### [Source data]
(** The foreign key on [audit_events] is enforced. *)
Definition insert_evidence (r : EvidenceRow.t) (d : db) : result store_err (unit * db) :=
  match audit_events d !! EvidenceRow.EventID r with
  | None => Err ErrConstraint
  | Some _ =>
      let '(id, d) := take_id d in Ok ((), set_evidence d (<[id := r]> (blocked_evidence d)))
  end.

(** [now] is the clock inside [insertEvent], [later] the one after it. *)
Definition RecordBlockedEvent (now later : Time) (e : Event.t) (field plaintext : string) : Store unit :=
  transaction io (
    id ← insertEvent now e;
    let '(content, partial) := boundedEvidence plaintext maxEvidenceBytes in
    exec io (insert_evidence (EvidenceRow.mk id field content partial
               (format_time (later + 7 * 24 * hour)) (format_time later)))).

(** ** Reading *)

(** [EXISTS(SELECT 1 FROM blocked_evidence b WHERE b.event_id=id AND b.expires_at>?)] *)
Definition live_evidence (now : string) (id : Z) (d : db) : option EvidenceRow.t :=
  List.find (λ r, (EvidenceRow.EventID r =? id)%Z && text_lt now (EvidenceRow.ExpiresAt r))
    (map snd (map_to_list (blocked_evidence d))).

Definition stored (now : string) (d : db) (kr : Z * EventRow.t) : StoredEvent.t :=
  StoredEvent.mk kr.1 kr.2 (bool_decide (is_Some (live_evidence now kr.1 d))) None.

Fixpoint insert_event_desc (x : Z * EventRow.t) (l : list (Z * EventRow.t)) :=
  match l with
  | [] => [x]
  | y :: l => if (y.1 <? x.1)%Z then x :: y :: l else y :: insert_event_desc x l
  end.
Definition events_desc (m : gmap Z EventRow.t) : list (Z * EventRow.t) :=
  foldr insert_event_desc [] (map_to_list m).

Definition ListRecentEvents (now : Time) (limit : Z) : Store (list StoredEvent.t) :=
  let limit := if (limit <? 1)%Z || (100 <? limit)%Z then 8%Z else limit in
  query io (λ d, map (stored (format_time now) d) (take (Z.to_nat limit) (events_desc (audit_events d)))).

(** A comparison with NULL selects nothing. *)
Definition julianday_cmp (cmp : float64 → float64 → bool) (x y : string) : bool :=
  match julianday x, julianday y with Some x, Some y => cmp x y | _, _ => false end.

Definition event_matches (f : EventFilter.t) (r : EventRow.t) : bool :=
  ((EventFilter.Decision f =? "")%string || (EventRow.Decision r =? EventFilter.Decision f)%string) &&
  ((EventFilter.Query f =? "")%string ||
   existsb (λ v, sql_like v ("%" +:+ EventFilter.Query f +:+ "%"))
     [EventRow.RequestID r; EventRow.Reason r; EventRow.SHA256 r; EventRow.APIKeyFingerprint r;
      EventRow.APIKeyHint r]) &&
  (is_zero_time (EventFilter.From f) ||
   julianday_cmp f64_ge (EventRow.CreatedAt r) (format_time (EventFilter.From f))) &&
  (is_zero_time (EventFilter.To f) ||
   julianday_cmp f64_lt (EventRow.CreatedAt r) (format_time (EventFilter.To f))).

(** A negative [OFFSET], which [(page-1)*size] can overflow to, is zero. *)
Definition ListEventsFiltered (now : Time) (page size : Z) (f : EventFilter.t) :
    Store (list StoredEvent.t * nat) :=
  let page := if (page <? 1)%Z then 1%Z else page in
  let size := if (size <? 1)%Z || (200 <? size)%Z then 50%Z else size in
  guard_ok (is_zero_time (EventFilter.From f) || is_zero_time (EventFilter.To f) ||
            negb (EventFilter.To f <? EventFilter.From f)%Z) "range";;
  total ← query io (λ d, length (List.filter (λ kr, event_matches f kr.2) (events_desc (audit_events d))));
  rows ← query io (λ d, map (stored (format_time now) d)
    (take (Z.to_nat size) (drop (Z.to_nat (wrap64 ((page - 1) * size)))
      (List.filter (λ kr, event_matches f kr.2) (events_desc (audit_events d))))));
  mret (rows, total).
Definition ListEvents (now : Time) (page size : Z) (decision q : string) :=
  ListEventsFiltered now page size (EventFilter.mk decision q zero_time zero_time).

Fixpoint insert_vote (v : ReviewVote.t) (l : list ReviewVote.t) : list ReviewVote.t :=
  match l with
  | [] => [v]
  | x :: l => if text_lt (ReviewVote.NodeSlot v) (ReviewVote.NodeSlot x) then v :: x :: l
              else x :: insert_vote v l
  end.
Definition ListReviewVotes (jobID : Z) : Store (list ReviewVote.t) :=
  query io (λ d, foldr insert_vote []
    (List.filter (λ v, (ReviewVote.JobID v =? jobID)%Z) (map snd (map_to_list (review_votes d))))).
(* ===== verification/StoreMigrate.v ===== *)
(** * Data migrations of the schema ([internal/storage/store.go], [migrate])

    [migrate] creates the tables and columns, which [Db] takes for granted, and
    then moves the data of older releases once: the event contract (version 2,
    in [StoreEvents]) and the plaintext of the rules (version 4, here). *)

From S2P Require Export StoreJobs StoreEvents.

(** Rows by descending key. *)
Fixpoint insert_key_desc {A} (x : Z * A) (l : list (Z * A)) : list (Z * A) :=
  match l with
  | [] => [x]
  | y :: l => if (y.1 <? x.1)%Z then x :: y :: l else y :: insert_key_desc x l
  end.
Definition keys_desc {A} (l : list (Z * A)) : list (Z * A) := foldr insert_key_desc [] l.

Section migrate.
Context `{U : Unicode, C : Cipher} (hashPlaintext : string → string) (io : nat → bool).

(** [candidates]: the text found for a rule of a kind, by kind and digest. *)
Abbreviation candidates := (gmap (string * string) string) (only parsing).
Definition addCandidate (kind : string) (m : candidates) (row : string * string) : candidates :=
  let '(hash, content) := row in
  if (content =? "")%string || negb (content_ok hashPlaintext hash content) then m
  else match m !! (kind, to_lower hash) with
       | Some _ => m
       | None => <[(kind, to_lower hash) := content]> m
       end.

(** A rule without its text. *)
Definition lacks_text (kind sha : string) (d : db) : bool :=
  match table kind d !! sha with
  | Some e => (HashEntry.Content e =? "")%string
  | None => false
  end.

(** The join of rules, events and complete evidence, latest evidence first. *)
Definition evidence_rows (d : db) : list (string * string) :=
  omap (λ '(_, b),
    match audit_events d !! EvidenceRow.EventID b with
    | Some e =>
        if lacks_text "risk" (EventRow.SHA256 e) d && negb (EvidenceRow.Partial b)
        then Some (EventRow.SHA256 e, EvidenceRow.Content b) else None
    | None => None
    end) (keys_desc (map_to_list (blocked_evidence d))).

(** The join of rules, promotions of the kind and unsampled jobs. *)
Definition sample_rows (kind : string) (d : db) : list (string * bytes) :=
  omap (λ '(_, (p, j)),
    if lacks_text kind (RulePromotion.SHA256 p) d && negb (ReviewJob.Sampled j) &&
       negb (bool_decide (ReviewJob.SampleCiphertext j = []))
    then Some (RulePromotion.SHA256 p, ReviewJob.SampleCiphertext j) else None)
    (keys_desc (omap (λ '(_, p),
       if (RulePromotion.Kind p =? kind)%string
       then (λ j, (RulePromotion.JobID p, (p, j))) <$> review_jobs d !! RulePromotion.JobID p
       else None) (map_to_list (rule_promotions d)))).
(** A sample that cannot be decrypted is skipped. *)
Definition decrypted (row : string * bytes) : option (string * string) :=
  (λ plain, (row.1, S_ plain)) <$> StoreJobs.unseal row.2.

Definition fill_text (kind sha content : string) (d : db) : result store_err (unit * db) :=
  Ok ((), set_table kind d (alter (λ e,
    HashEntry.mk (HashEntry.ID e) (HashEntry.SHA256 e) (HashEntry.Label e)
      (if (HashEntry.Content e =? "")%string then content else HashEntry.Content e) (HashEntry.Source e)
      (HashEntry.APIKeyFingerprint e) (HashEntry.APIKeyHint e) (HashEntry.APIKeySeenAt e)
      (HashEntry.Enabled e) (HashEntry.CreatedAt e)) sha (table kind d))).
Fixpoint fill_all (items : list (string * string * string)) : Store unit :=
  match items with
  | [] => mret ()
  | (kind, sha, content) :: items =>
      exec io (fill_text (if (kind =? "risk")%string then "risk" else "trusted") sha content);; fill_all items
  end.

(** [INSERT INTO schema_migrations]; the version is the primary key. *)
Definition record_version (v : Z) (appliedAt : string) (d : db) : result store_err (unit * db) :=
  match schema_migrations (conf d) !! v with
  | Some _ => Err ErrConstraint
  | None => Ok ((), set_migrations d (<[v := appliedAt]> (schema_migrations (conf d))))
  end.
Definition record_version_or_ignore (v : Z) (appliedAt : string) (d : db) : result store_err (unit * db) :=
  match record_version v appliedAt d with Ok r => Ok r | Err _ => Ok ((), d) end.

(** What the first queries of the migration find. *)
Definition rule_candidates : Store candidates :=
  evidence ← query io evidence_rows;
  let m := foldl (addCandidate "risk") ∅ evidence in
  trusted ← query io (sample_rows "trusted");
  let m := foldl (addCandidate "trusted") m (omap decrypted trusted) in
  risk ← query io (sample_rows "risk");
  mret (foldl (addCandidate "risk") m (omap decrypted risk)).

(** The items are filled in some order; they belong to different rows. *)
Definition migrateRulePlaintextV4 (appliedAt : string) : Store unit :=
  applied ← query io (λ d, bool_decide (is_Some (schema_migrations (conf d) !! 4%Z)));
  if (applied : bool) then mret () else
  m ← rule_candidates;
  transaction io (
    fill_all (map_to_list m);;
    exec io (record_version 4 appliedAt)).

(** The data part of [migrate], on tables with all columns. *)
Definition migrate (now : Time) : Store unit :=
  let appliedAt := format_time now in
  exec io (record_version_or_ignore 1 appliedAt);;
  migrateEventContractV2 io appliedAt;;
  exec io (record_version_or_ignore 3 appliedAt);;
  migrateRulePlaintextV4 appliedAt;;
  exec io (record_version_or_ignore 5 appliedAt);;
  exec io (record_version_or_ignore 6 appliedAt).
End migrate.
(* ===== verification/StoreOpenTheorems.v ===== *)
(** * Theorems on opening the store: encryption and the schema *)

From S2P Require Export StoreOpen.

Section crypto.
Context `{AE : AEAD} (masterKey : bytes) (rand : nat → bytes).

(** What the store encrypts it decrypts, and a ciphertext is never empty:
    the nonce in front of the sealed text is found again.  So the store's
    cipher has the laws the secrets and the review payloads rely on. *)
Theorem store_cipher_laws `{!AEADLaws} :
  (∀ n, length (rand n) = NonceSize) → CipherLaws (H := store_cipher masterKey rand).
Proof.
  intros Hr. split; intros n p; simpl; unfold store_encrypt, store_decrypt.
  - rewrite (proj2 (Nat.ltb_ge _ _)) by (rewrite length_app, Hr; lia).
    rewrite <- (Hr n), take_app_length, drop_app_length. apply gcm_Open_Seal.
  - specialize (Hr n). by destruct (rand n).
Qed.
End crypto.

(** ** Schemas that grow *)

(** Tables stay and columns are only appended. *)
Definition extends (s s' : gmap string (list string)) : Prop :=
  ∀ t cs, s !! t = Some cs → ∃ more, s' !! t = Some (cs ++ more).
#[export] Instance extends_preorder : PreOrder extends.
Proof.
  split.
  - intros s t cs H. exists []. by rewrite app_nil_r.
  - intros s1 s2 s3 H1 H2 t cs H. destruct (H1 t cs H) as [m1 E1]. destruct (H2 t _ E1) as [m2 E2].
    exists (m1 ++ m2). by rewrite app_assoc.
Qed.
Lemma extends_has s s' t c : extends s s' → has_column s t c = true → has_column s' t c = true.
Proof.
  intros H. unfold has_column. destruct (s !! t) as [cs|] eqn:E; [|done]. destruct (H t cs E) as [more ->].
  intros Hc%bool_decide_eq_true. apply bool_decide_eq_true. rewrite map_app. apply elem_of_app. by left.
Qed.
Lemma extends_some s s' t : extends s s' → is_Some (s !! t) → is_Some (s' !! t).
Proof. intros H [cs E]. destruct (H t cs E) as [more ->]. by eexists. Qed.

Definition has (s : gmap string (list string)) (p : string * string) : Prop := has_column s p.1 p.2 = true.

Section schema.
Context `{U : Unicode, C : Cipher} (hashPlaintext : string → string) (io : nat → bool).
Context (Hio : ∀ n, io n = true).

Lemma alter_ok {A} (g : gmap string (list string) → list string → result store_err (A * (gmap string (list string) * list string))) f a s ixs :
  g (columns f) (indexes f) = Ok (a, (s, ixs)) →
  alter_schema io g f = (Ok a, mk_file s ixs (mk_conn (tables (data f)) (S (statements (data f))))).
Proof. intros H. unfold alter_schema. by rewrite Hio, H. Qed.

(** [run] on every element, when it succeeds on each and keeps the content. *)
Definition grown (f f' : db_file) : Prop := tables (data f') = tables (data f) ∧ extends (columns f) (columns f').

Lemma grown_refl f : grown f f.
Proof. by split. Qed.
Lemma grown_trans f1 f2 f3 : grown f1 f2 → grown f2 f3 → grown f1 f3.
Proof. intros [H1 H2] [H3 H4]. split; [congruence|by etrans]. Qed.

(** *** Missing columns *)

Lemma ensure_ok t col f :
  is_Some (columns f !! t) →
  ∃ f', ensureColumn io (t, col) f = (Ok (), f') ∧ grown f f' ∧ has (columns f') (t, column_name col) ∧
    (has (columns f) (t, column_name col) → columns f' = columns f).
Proof.
  intros [cs Hcs]. unfold ensureColumn, mbind, Setup_bind. erewrite alter_ok by reflexivity.
  destruct (has_column (columns f) t (column_name col)) eqn:E.
  - eexists. split; [reflexivity|]. split; [by split|]. split; [exact E|done].
  - erewrite alter_ok by (simpl; by rewrite Hcs). eexists. split; [reflexivity|]. split_and!.
    + split; [done|]. simpl. intros t' cs' Ht'. destruct (decide (t' = t)) as [->|Hne].
      * simplify_eq. exists [col]. by simplify_map_eq.
      * exists []. rewrite app_nil_r. by simplify_map_eq.
    + unfold has, has_column. simpl. simplify_map_eq. apply bool_decide_eq_true. rewrite map_app. apply elem_of_app. right. by left.
    + unfold has. simpl. congruence.
Qed.
Lemma ensure_all_ok l f :
  Forall (λ tc, is_Some (columns f !! tc.1)) l →
  ∃ f', run_all (ensureColumn io) l f = (Ok (), f') ∧ grown f f' ∧
    Forall (λ tc, has (columns f') (tc.1, column_name tc.2)) l ∧
    (Forall (λ tc, has (columns f) (tc.1, column_name tc.2)) l → columns f' = columns f).
Proof.
  revert f. induction l as [|[t col] l IH]; intros f Hl.
  { exists f. split_and!; [done|apply grown_refl|constructor|done]. }
  apply Forall_cons in Hl as [Ht Hl]. destruct (ensure_ok t col f Ht) as (f1 & H1 & G1 & Hh & He).
  destruct (IH f1) as (f2 & H2 & G2 & Hh2 & He2).
  { eapply Forall_impl; [exact Hl|]. intros tc. apply extends_some, G1. }
  exists f2. cbn [run_all]. unfold mbind, Setup_bind. rewrite H1. split; [done|]. split; [by eapply grown_trans|]. split.
  - constructor; [|done]. eapply extends_has; [apply G2|exact Hh].
  - intros [Ha Hb]%Forall_cons. rewrite He2, He; [done|done|]. by rewrite (He Ha).
Qed.

(** *** The statements of the schema *)

(** The columns a table of an older release is expected to have: those that are
    not added later. *)
Definition late (t name : string) : bool :=
  existsb (λ tc, (tc.1 =? t)%string && (column_name tc.2 =? name)%string) (late_columns ++ last_columns).
Definition early (t : string) (cs : list string) : list (string * string) :=
  List.filter (λ p, negb (late p.1 p.2)) (map (λ c, (t, column_name c)) cs).
(** Every table is created once, and an index comes after the columns it
    needs. *)
Fixpoint ordered (done : list (string * string)) (l : list ddl) : bool :=
  match l with
  | [] => true
  | CreateTable t cs _ :: l =>
      forallb (λ d, match d with CreateTable t' _ _ => negb (t' =? t)%string | _ => true end) l &&
      ordered (done ++ early t cs) l
  | CreateIndex _ t cs :: l => forallb (λ c, bool_decide ((t, c) ∈ done)) cs && ordered done l
  end.
(** A table of the file has the early columns of its statement. *)
Definition fits (s : gmap string (list string)) (d : ddl) : Prop :=
  match d with CreateTable t cs _ => s !! t = None ∨ Forall (has s) (early t cs) | CreateIndex _ _ _ => True end.
Definition made (s : gmap string (list string)) (d : ddl) : Prop :=
  match d with CreateTable t cs _ => is_Some (s !! t) ∧ Forall (has s) (early t cs) | CreateIndex _ _ _ => True end.

Lemma extends_Forall s s' ps : extends s s' → Forall (has s) ps → Forall (has s') ps.
Proof. intros H HF. eapply Forall_impl; [exact HF|]. intros p. apply extends_has, H. Qed.
Lemma extends_made s s' d : extends s s' → made s d → made s' d.
Proof.
  intros H. destruct d; [|done]. intros [H1 H2]. split; [by eapply extends_some|by eapply extends_Forall].
Qed.

Lemma create_ok t cs k f :
  fits (columns f) (CreateTable t cs k) →
  ∃ f', run_ddl io (CreateTable t cs k) f = (Ok (), f') ∧ grown f f' ∧ made (columns f') (CreateTable t cs k) ∧
    (∀ t', t' ≠ t → columns f' !! t' = columns f !! t') ∧ (is_Some (columns f !! t) → columns f' = columns f).
Proof.
  intros Hf. unfold run_ddl. destruct (columns f !! t) as [old|] eqn:E.
  - erewrite alter_ok by (by rewrite E). eexists. split; [reflexivity|]. simpl. split; [by split|]. split; [|done].
    split; [by eexists|]. by destruct Hf as [|Hf]; [congruence|].
  - erewrite alter_ok by (by rewrite E). eexists. split; [reflexivity|]. simpl. split; [|split; [|split]].
    + split; [done|]. intros t' cs' Ht'. exists []. rewrite app_nil_r. simpl.
      rewrite lookup_insert_ne by congruence. done.
    + split; [simplify_map_eq; by eexists|]. apply Forall_forall. intros p Hp.
      unfold early in Hp. apply list_elem_of_In, filter_In in Hp as [(c & <- & Hc)%in_map_iff _].
      unfold has, has_column. simpl. simplify_map_eq. apply bool_decide_eq_true, list_elem_of_In, in_map_iff. by exists c.
    + intros t' Hne. by rewrite lookup_insert_ne.
    + by intros [? ?].
Qed.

### [What is expected]
Show each line in the listing above that has "mbind".

### [Answer space]
  intros [cs Hcs]. unfold ensureColumn, mbind, Setup_bind. erewrite alter_ok by reflexivity.
  exists f2. cbn [run_all]. unfold mbind, Setup_bind. rewrite H1. split; [done|]. split; [by eapply grown_trans|]. split.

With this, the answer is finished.